REQUIRED WORK:
Only one stretch of the data below is wanted: the lines from the one with "move RNone s (RPin" through the one with "move (RPin i) s (ROwn", repeated exactly.

------------------------

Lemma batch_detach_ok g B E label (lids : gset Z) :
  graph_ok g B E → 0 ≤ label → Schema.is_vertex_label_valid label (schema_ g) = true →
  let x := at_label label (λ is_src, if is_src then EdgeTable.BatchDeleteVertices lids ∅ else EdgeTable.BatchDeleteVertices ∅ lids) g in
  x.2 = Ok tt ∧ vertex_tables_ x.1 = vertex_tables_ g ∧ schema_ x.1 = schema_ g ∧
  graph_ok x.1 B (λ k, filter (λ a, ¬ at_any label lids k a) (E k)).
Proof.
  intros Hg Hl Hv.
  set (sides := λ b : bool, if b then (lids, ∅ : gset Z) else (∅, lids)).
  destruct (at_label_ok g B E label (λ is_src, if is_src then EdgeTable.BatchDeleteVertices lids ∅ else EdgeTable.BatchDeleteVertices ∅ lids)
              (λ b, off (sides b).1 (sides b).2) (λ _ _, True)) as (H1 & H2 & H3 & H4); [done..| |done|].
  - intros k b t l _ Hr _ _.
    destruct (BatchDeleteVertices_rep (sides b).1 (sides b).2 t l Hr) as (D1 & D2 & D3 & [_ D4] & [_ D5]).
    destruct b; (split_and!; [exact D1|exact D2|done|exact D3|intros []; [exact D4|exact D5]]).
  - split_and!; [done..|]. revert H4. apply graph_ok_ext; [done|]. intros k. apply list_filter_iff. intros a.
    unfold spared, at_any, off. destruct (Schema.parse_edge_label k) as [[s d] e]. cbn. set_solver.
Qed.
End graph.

------------------------

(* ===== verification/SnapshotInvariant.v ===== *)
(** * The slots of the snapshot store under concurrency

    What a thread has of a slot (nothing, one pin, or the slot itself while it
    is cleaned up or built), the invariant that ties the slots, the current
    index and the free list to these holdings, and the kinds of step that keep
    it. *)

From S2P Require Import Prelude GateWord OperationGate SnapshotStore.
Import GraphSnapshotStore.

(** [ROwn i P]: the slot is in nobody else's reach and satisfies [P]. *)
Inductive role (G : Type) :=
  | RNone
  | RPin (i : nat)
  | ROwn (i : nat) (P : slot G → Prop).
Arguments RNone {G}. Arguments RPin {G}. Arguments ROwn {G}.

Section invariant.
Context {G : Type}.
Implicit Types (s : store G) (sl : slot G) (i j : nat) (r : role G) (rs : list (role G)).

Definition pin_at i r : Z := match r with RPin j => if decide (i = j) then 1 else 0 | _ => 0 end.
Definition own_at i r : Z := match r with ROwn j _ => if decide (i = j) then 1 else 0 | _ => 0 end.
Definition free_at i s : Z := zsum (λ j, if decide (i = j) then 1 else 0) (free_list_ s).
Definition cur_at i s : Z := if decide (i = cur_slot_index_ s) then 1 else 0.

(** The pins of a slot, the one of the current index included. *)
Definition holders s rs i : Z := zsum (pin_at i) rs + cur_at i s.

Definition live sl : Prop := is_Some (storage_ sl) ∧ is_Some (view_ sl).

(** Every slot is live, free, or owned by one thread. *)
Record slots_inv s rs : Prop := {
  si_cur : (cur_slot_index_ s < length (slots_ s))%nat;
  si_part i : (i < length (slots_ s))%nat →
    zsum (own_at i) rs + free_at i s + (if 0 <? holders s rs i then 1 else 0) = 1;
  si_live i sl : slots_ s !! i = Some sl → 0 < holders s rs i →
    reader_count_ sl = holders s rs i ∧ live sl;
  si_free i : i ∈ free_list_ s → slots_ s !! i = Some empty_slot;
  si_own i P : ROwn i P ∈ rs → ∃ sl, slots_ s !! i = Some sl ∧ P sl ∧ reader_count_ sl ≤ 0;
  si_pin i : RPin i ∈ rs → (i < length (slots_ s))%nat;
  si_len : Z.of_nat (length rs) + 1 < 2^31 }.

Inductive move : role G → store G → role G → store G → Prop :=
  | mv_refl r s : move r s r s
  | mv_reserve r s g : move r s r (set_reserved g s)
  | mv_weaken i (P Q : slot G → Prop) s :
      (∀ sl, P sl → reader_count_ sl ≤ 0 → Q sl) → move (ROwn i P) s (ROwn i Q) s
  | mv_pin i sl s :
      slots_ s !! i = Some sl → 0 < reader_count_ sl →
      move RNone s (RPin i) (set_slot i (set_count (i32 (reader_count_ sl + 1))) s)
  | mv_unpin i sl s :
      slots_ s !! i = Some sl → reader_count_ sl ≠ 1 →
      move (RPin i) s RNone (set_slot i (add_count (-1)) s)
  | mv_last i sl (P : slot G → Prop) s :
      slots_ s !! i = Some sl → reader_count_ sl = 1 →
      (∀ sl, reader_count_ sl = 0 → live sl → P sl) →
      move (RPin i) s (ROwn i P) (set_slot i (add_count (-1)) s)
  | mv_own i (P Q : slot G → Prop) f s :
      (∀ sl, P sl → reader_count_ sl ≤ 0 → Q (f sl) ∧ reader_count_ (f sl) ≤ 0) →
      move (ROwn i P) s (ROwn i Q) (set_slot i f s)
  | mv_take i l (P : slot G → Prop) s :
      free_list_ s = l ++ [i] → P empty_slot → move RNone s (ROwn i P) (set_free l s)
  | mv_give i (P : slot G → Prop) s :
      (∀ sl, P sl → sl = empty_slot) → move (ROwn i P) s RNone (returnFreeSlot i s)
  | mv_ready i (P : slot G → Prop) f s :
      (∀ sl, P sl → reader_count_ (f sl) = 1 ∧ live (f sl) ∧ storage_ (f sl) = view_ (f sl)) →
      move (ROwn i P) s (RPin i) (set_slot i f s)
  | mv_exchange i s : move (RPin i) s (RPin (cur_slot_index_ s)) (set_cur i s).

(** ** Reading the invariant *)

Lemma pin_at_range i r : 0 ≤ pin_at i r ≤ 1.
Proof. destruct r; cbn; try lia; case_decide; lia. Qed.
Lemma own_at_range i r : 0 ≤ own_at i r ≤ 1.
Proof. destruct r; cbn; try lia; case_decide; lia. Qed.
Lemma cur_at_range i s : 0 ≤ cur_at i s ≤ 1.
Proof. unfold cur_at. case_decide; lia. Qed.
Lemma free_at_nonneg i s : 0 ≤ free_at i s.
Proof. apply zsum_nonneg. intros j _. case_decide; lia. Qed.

------------------------

RESPONSE BELOW:
      move RNone s (RPin i) (set_slot i (set_count (i32 (reader_count_ sl + 1))) s)
  | mv_unpin i sl s :
      slots_ s !! i = Some sl → reader_count_ sl ≠ 1 →
      move (RPin i) s RNone (set_slot i (add_count (-1)) s)
  | mv_last i sl (P : slot G → Prop) s :
      slots_ s !! i = Some sl → reader_count_ sl = 1 →
      (∀ sl, reader_count_ sl = 0 → live sl → P sl) →
      move (RPin i) s (ROwn i P) (set_slot i (add_count (-1)) s)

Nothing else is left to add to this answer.